## Data for processing
(* ===================================================================== *)
(** ** Exceptions                                                         *)
(* ===================================================================== *)

Module Py.

(** The exception classes the program raises, catches or receives from the
    libraries it calls. *)
Inductive exn_class :=
  | BaseException
  | KeyboardInterrupt
  | Exception
  | OSError
  | TimeoutError
  | FileExistsError
  | RuntimeError
  | ValueError
  | AttributeError
  | TypeError
  | queue_Empty        (* queue.Empty *)
  | PortAudioError     (* sounddevice.PortAudioError *)
  | LibsndfileError.   (* soundfile.LibsndfileError *)

(** The base class of a class, as Python and the three libraries declare
    it. *)
Definition base (c : exn_class) : option exn_class :=
  match c with
  | BaseException => None
  | KeyboardInterrupt => Some BaseException
  | Exception => Some BaseException
  | OSError => Some Exception
  | TimeoutError => Some OSError
  | FileExistsError => Some OSError
  | RuntimeError => Some Exception
  | ValueError => Some Exception
  | AttributeError => Some Exception
  | TypeError => Some Exception
  | queue_Empty => Some Exception
  | PortAudioError => Some Exception
  | LibsndfileError => Some RuntimeError
  end.

Definition exn_class_eqb (a b : exn_class) : bool :=
  match a, b with
  | BaseException, BaseException | KeyboardInterrupt, KeyboardInterrupt
  | Exception, Exception | OSError, OSError | TimeoutError, TimeoutError
  | FileExistsError, FileExistsError | RuntimeError, RuntimeError
  | ValueError, ValueError | AttributeError, AttributeError
  | TypeError, TypeError
  | queue_Empty, queue_Empty | PortAudioError, PortAudioError
  | LibsndfileError, LibsndfileError => true
  | _, _ => false
  end.

(** [issubclass(c, d)]; the hierarchy is four classes deep. *)
Fixpoint issubclass_upto (depth : nat) (c d : exn_class) : bool :=
  exn_class_eqb c d ||
  match depth with
  | O => false
  | S depth' =>
      match base c with
      | Some b => issubclass_upto depth' b d
      | None => false
      end
  end.

Definition issubclass : exn_class -> exn_class -> bool := issubclass_upto 4.

(** An exception object: its class and its message. *)
Record exn := Exn { exn_cls : exn_class; exn_msg : string }.

Definition isinstance (e : exn) (c : exn_class) : bool :=
  issubclass (exn_cls e) c.

(** What a call gives back: a value, or an exception. *)
Inductive result (A : Type) :=
  | Return (a : A)
  | Raise (e : exn).
Arguments Return {A} a.
Arguments Raise {A} e.

End Py.

(* ===================================================================== *)
(** ** The world outside the program                                      *)
(* ===================================================================== *)

Module Env.
Import PyStr Py.

(** One block of audio samples, as [indata.copy()] holds it. *)
Abbreviation chunk := (list Z) (only parsing).

(** A path is a string. *)
Abbreviation path := (list N) (only parsing).

(** [Path(a, b)], and [os.path.join(a, b)] for a [b] that is not empty: an
    absolute [b] replaces [a].  [Path] also tidies the text of the path
    (a leading [./] goes); that is left out, a path is compared with paths
    built the same way only. *)
Definition join (a b : path) : path :=
  match b with
  | [] => a
  | 47%N :: _ => b
  | _ => a ++ [47%N] ++ b
  end.

(** The file system: the directories, and the audio files with the chunks
    written to each. *)
Record filesystem := FileSystem {
  dirs : gset (list N);
  files : gmap (list N) (list (list Z))
}.

Definition path_exists (fs : filesystem) (p : path) : bool :=
  bool_decide (p ∈ dirs fs) || bool_decide (is_Some (files fs !! p)).

Definition isfile (fs : filesystem) (p : path) : bool :=
  bool_decide (is_Some (files fs !! p)).

Definition add_dir (p : path) (fs : filesystem) : filesystem :=
  FileSystem ({[p]} ∪ dirs fs) (files fs).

## Exercise objective
Using the material above, count the lines containing the word "depth". Reply with the number alone.

## Exercise solution
4